• [EXERCISE DETAILS]
Your reply must be the number of lines in the entries that hold the word "auto", and nothing else.

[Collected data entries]
(* ===== verification/ShareRules.v ===== *)
(** Who may fetch a share: [ShareHandler::resolve_share] (src/api/share_handler.cpp)
    decides exactly by the share's row, and counts a download exactly once. *)
From S2P Require Import Prelude Steps JsonValue HttpMessage Jwt ObjectStore Database Daos Constraints Redis WsCodec World Gc.
From S2P Require Import Files Shares StoredContent Frames Answers.
Import World Schema StoredContent Answers HttpRequest.

Module ShareRules.

Section rules.
Context {R : RedisServer} {J : JsonText} {P : Postgres} {EV : Evp} {C : Calendar} (time : Z).

(** The verdict on a request for a share's content. *)
Inductive verdict := Refused (code : Z) | Granted (r : share_row).

Definition judge (row : option share_row) (password : string) (count_download : bool) : verdict :=
  match row with
  | None => Refused 404
  | Some r =>
      let hash := default "" (s_password r) in
      if s_revoked r then Refused 403
      else if Shares.expired time (ShareDao.row_to_share r) then Refused 410
      else if negb (sempty hash) && sempty password then Refused 401
      else if negb (sempty hash) && negb (bool_decide (ObjectStore.sha256 password = hash)) then Refused 403
      else if count_download && bool_decide (0 < s_max r)%Z && bool_decide (s_max r ≤ s_count r)%Z then Refused 403
      else Granted r
  end.

(** The table after a counted download of a share. *)
Definition counted_rows (r : share_row) (d : Db) : Db :=
  set_shares ((λ x, if bool_decide (s_id x = s_id r) then count_row x else x) <$> shares d) d.

Lemma find_run token tok d : text_in token = Some tok →
  ShareDao.find_by_token token d = (Ok (ShareDao.row_to_share <$> head (filter (λ r, s_token r = tok) (shares d))), d).
Proof. intros Ht. unfold ShareDao.find_by_token, txn, text_arg. rewrite Ht. by do 2 erewrite bind_run by reflexivity. Qed.

Lemma increment_run r d : db_ok d → r ∈ shares d → (∀ x, x ∈ shares d → s_count x < int_max)%Z →
  ShareDao.increment_download_count (s_id r) d = (Ok (), counted_rows r d).
Proof.
  intros Hok Hr Hmax. destruct (used_uuid d (s_id r) Hok) as [Hu _].
  { repeat right. by apply list_elem_of_fmap_2. }
  unfold ShareDao.increment_download_count, txn, uuid_arg. rewrite Hu. do 2 erewrite bind_run by reflexivity. unfold require.
  assert (forallb (λ x, negb (bool_decide (s_id x = s_id r)) || bool_decide (s_count x < int_max)%Z) (shares d) = true) as ->.
  { apply forallb_forall. intros x Hx%list_elem_of_In. rewrite (bool_decide_eq_true_2 (s_count x < int_max)%Z) by auto. apply orb_true_r. }
  by do 2 erewrite bind_run by reflexivity.
Qed.

(** The cached counter: whatever Redis holds, the database, the store and the answer stay. *)
Lemma update_cache_run token n w : ∃ w', Shares.update_cache token n w = (Ok (), w') ∧ db w' = db w ∧ fs w' = fs w ∧ resp w' = resp w.
Proof.
  assert (∀ {A} (f : RedisClient.Redis → A * RedisClient.Redis) a w, ∃ x w', on_redis f a w = (Ok x, w') ∧ db w' = db w ∧ fs w' = fs w ∧ resp w' = resp w)
    as Hred.
  { intros A f a w0. unfold on_redis. destruct (redis w0) as [r|]; [|by exists a, w0]. destruct (f r) as [x r']. by eexists _, _. }
  unfold Shares.update_cache. destruct (Hred _ (RedisClient.get ("share:" +:+ token)) None w) as (x&w1&H1&Hd1&Hf1&Hr1).
  rewrite (bind_run _ _ _ _ _ H1). destruct x as [text|]; [|by exists w1].
  assert (∀ (m : M World ()), (∃ r w', m w1 = (r, w') ∧ db w' = db w1 ∧ fs w' = fs w1 ∧ resp w' = resp w1 ∧
    ∀ e, r = Throw e → ex_kind e = EJson) → ∃ w', try_catch m (λ _, mret ()) w1 = (Ok (), w') ∧ db w' = db w ∧ fs w' = fs w ∧ resp w' = resp w) as Htry.
  { intros m (r&w'&Hm&Hd&Hf&Hr&He). unfold try_catch. rewrite Hm. exists w'. destruct r as [[]|e]; [split_and!; congruence|].
    rewrite bool_decide_eq_false_2 by (by rewrite He). split_and!; [done|congruence..]. }
  apply Htry. unfold mbind, M_mbind, lift_result.
  destruct (json_parse text) as [info|e] eqn:Ep; [|eexists _, w1; split_and!; [done..|]; intros ? [= <-]; by eapply json_parse_kind].
  destruct (Shares.jset info "download_count" (JInt n)) as [info'|e] eqn:Es.
  2:{ eexists _, w1. split_and!; [done..|]. intros ? [= <-]. destruct info; simpl in Es; try done; by injection Es as <-. }
  destruct (json_dump info') as [t|e] eqn:Ed; [|eexists _, w1; split_and!; [done..|]; intros ? [= <-]; by eapply json_dump_kind].
  destruct (Hred _ (RedisClient.set ("share:" +:+ token) t 0) false w1) as (y&w2&->&?&?&?). by eexists _, w2.
Qed.

Lemma refuse_run {A} code msg w : forallb ascii7 [msg] = true →
  ∃ r, Shares.refuse (A := A) code msg w = (Ok None, with_resp r w) ∧ HttpResponse.status_code_ r = code.
Proof.
  intros Hm. destruct (set_error_plain code msg w Hm) as (r&He&Hr). exists r. unfold Shares.refuse. by rewrite (bind_run _ _ _ _ _ He).
Qed.

(** The password check refuses, or leaves everything as it is. *)
Lemma password_run s password w : ∃ b w', Shares.check_password s password w = (Ok b, w') ∧ db w' = db w ∧ fs w' = fs w ∧
  let hash := ShareDao.password_hash s in
  if negb (sempty hash) && sempty password then b = false ∧ HttpResponse.status_code_ (resp w') = 401%Z
  else if negb (sempty hash) && negb (bool_decide (ObjectStore.sha256 password = hash)) then b = false ∧ HttpResponse.status_code_ (resp w') = 403%Z
  else b = true ∧ w' = w.
Proof.
  unfold Shares.check_password. destruct (sempty (ShareDao.password_hash s)); cbn [negb andb]; [by exists true, w|].
  destruct (sempty password).
  - destruct (set_error_plain 401 "password required" w) as (r&He&Hr); [done|]. rewrite (bind_run _ _ _ _ _ He).
    rewrite (bind_run (set_resp _) _ _ _ _ eq_refl). by eexists _, _.
  - destruct (negb (bool_decide _)); [|by exists true, w].
    destruct (set_error_plain 403 "incorrect password" w) as (r&He&Hr); [done|]. rewrite (bind_run _ _ _ _ _ He). by eexists _, _.
Qed.

Lemma head_filter {A} (p : A → Prop) `{!∀ x, Decision (p x)} (l : list A) x : head (filter p l) = Some x → p x ∧ x ∈ l.
Proof. intros Hh%head_Some_elem_of. by apply list_elem_of_filter in Hh. Qed.

Lemma counted_record r : (int_min ≤ s_count r < int_max)%Z →
  Shares.with_count (ShareDao.row_to_share r) (wrap_i32 (ShareDao.download_count (ShareDao.row_to_share r) + 1)) = ShareDao.row_to_share (count_row r).
Proof.
  intros Hr. unfold Shares.with_count, ShareDao.row_to_share. cbn. f_equal. unfold wrap_i32, int_min, int_max in *.
  destruct (decide (0 ≤ s_count r + 1)%Z).
  - rewrite Z.mod_small by lia. rewrite bool_decide_eq_true_2; lia.
  - rewrite <- (Z.mod_add _ 1) by lia. rewrite Z.mod_small by lia. rewrite bool_decide_eq_false_2; lia.
Qed.

Lemma resolve_share_run (w : World) (token tok password : string) (count_download : bool) (Hok : db_ok (db w))
    (Hne : sempty token = false) (Htok : text_in token = Some tok)
    (Hcounts : ∀ r, r ∈ shares (db w) → (int_min ≤ s_count r < int_max)%Z) :
  ∃ res w', Shares.resolve_share time token password count_download w = (Ok res, w') ∧ fs w' = fs w ∧
    match judge (head (filter (λ r, s_token r = tok) (shares (db w)))) password count_download with
    | Refused code => res = None ∧ HttpResponse.status_code_ (resp w') = code ∧ db w' = db w
    | Granted r => r ∈ shares (db w) ∧ s_token r = tok ∧ resp w' = resp w ∧
        if count_download then res = Some (ShareDao.row_to_share (count_row r)) ∧ db w' = counted_rows r (db w)
        else res = Some (ShareDao.row_to_share r) ∧ db w' = db w
    end.
Proof.
  unfold Shares.resolve_share. rewrite Hne. rewrite (bind_run _ _ _ _ _ (on_db_run _ w _ _ (find_run token tok (db w) Htok))), with_db_id.
  destruct (head _) as [r|] eqn:Eh; cbn [option_map fmap option_fmap judge].
  2:{ destruct (refuse_run (A := ShareDao.ShareRecord) 404 "share not found" w) as (x&->&?); [done|]. by eexists _, _. }
  apply head_filter in Eh as [Htk Hin]. change (ShareDao.is_revoked (ShareDao.row_to_share r)) with (s_revoked r).
  destruct (s_revoked r).
  { destruct (refuse_run (A := ShareDao.ShareRecord) 403 "share has been revoked" w) as (x&->&?); [done|]. by eexists _, _. }
  destruct (Shares.expired time _).
  { destruct (refuse_run (A := ShareDao.ShareRecord) 410 "share has expired" w) as (x&->&?); [done|]. by eexists _, _. }
  destruct (password_run (ShareDao.row_to_share r) password w) as (b&w1&Hp&Hd&Hf&Hb). rewrite (bind_run _ _ _ _ _ Hp). cbv zeta in Hb |- *.
  change (ShareDao.password_hash (ShareDao.row_to_share r)) with (default "" (s_password r)) in Hb.
  destruct (negb (sempty (default "" (s_password r))) && sempty password).
  { destruct Hb as [-> Hs]. by eexists _, w1. }
  destruct (negb (sempty (default "" (s_password r))) && negb (bool_decide _)).
  { destruct Hb as [-> Hs]. by eexists _, w1. }
  destruct Hb as [-> ->]. cbn [negb]. clear Hp Hd Hf.
  change (count_download && Shares.limit_reached (ShareDao.row_to_share r)) with
    (count_download && (bool_decide (0 < s_max r)%Z && bool_decide (s_max r ≤ s_count r)%Z)). rewrite andb_assoc.
  destruct (count_download && _ && _).
  { destruct (refuse_run (A := ShareDao.ShareRecord) 403 "download limit reached" w) as (x&->&?); [done|]. by eexists _, _. }
  destruct count_download; [|by eexists _, w].
  pose proof (increment_run r (db w) Hok Hin (λ x Hx, proj2 (Hcounts x Hx))) as Hi. unfold Shares.count_share.
  destruct (update_cache_run token (wrap_i32 (ShareDao.download_count (ShareDao.row_to_share r) + 1)) (with_db (counted_rows r (db w)) w))
    as (w2&Hc&Hd2&Hf2&Hr2).
  erewrite bind_run.
  2:{ rewrite (bind_run _ _ _ _ _ (on_db_run _ w _ _ Hi)), (bind_run _ _ _ _ _ Hc). reflexivity. }
  eexists _, w2. split; [reflexivity|]. rewrite counted_record by auto. by split_and!.
Qed.

(** C16. A share is given exactly to those it is meant for: a request for a share link,
    with or without a password, is always decided, by the share's row alone: 404 when
    no share has the token, 403 when it was revoked, 410 when it has expired, 401 or
    403 when its password is missing or wrong, 403 when a download would exceed its
    limit; otherwise it is granted. A refusal changes nothing; a granted download
    counts exactly one download, on that share, and a granted preview none. *)
Theorem resolve_share_exact (w : World) (token tok password : string) (count_download : bool) (Hok : db_ok (db w))
    (Hne : sempty token = false) (Htok : text_in token = Some tok)
    (Hcounts : ∀ r, r ∈ shares (db w) → (int_min ≤ s_count r < int_max)%Z) :
  ∃ res w', Shares.resolve_share time token password count_download w = (Ok res, w') ∧ fs w' = fs w ∧
    match judge (head (filter (λ r, s_token r = tok) (shares (db w)))) password count_download with
    | Refused code => res = None ∧ HttpResponse.status_code_ (resp w') = code ∧ db w' = db w
    | Granted r => r ∈ shares (db w) ∧ s_token r = tok ∧ resp w' = resp w ∧
        if count_download then res = Some (ShareDao.row_to_share (count_row r)) ∧ db w' = counted_rows r (db w)
        else res = Some (ShareDao.row_to_share r) ∧ db w' = db w
    end.
Proof. by apply resolve_share_run. Qed.

End rules.

End ShareRules.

• [ANSWER FOR THIS EXERCISE]
2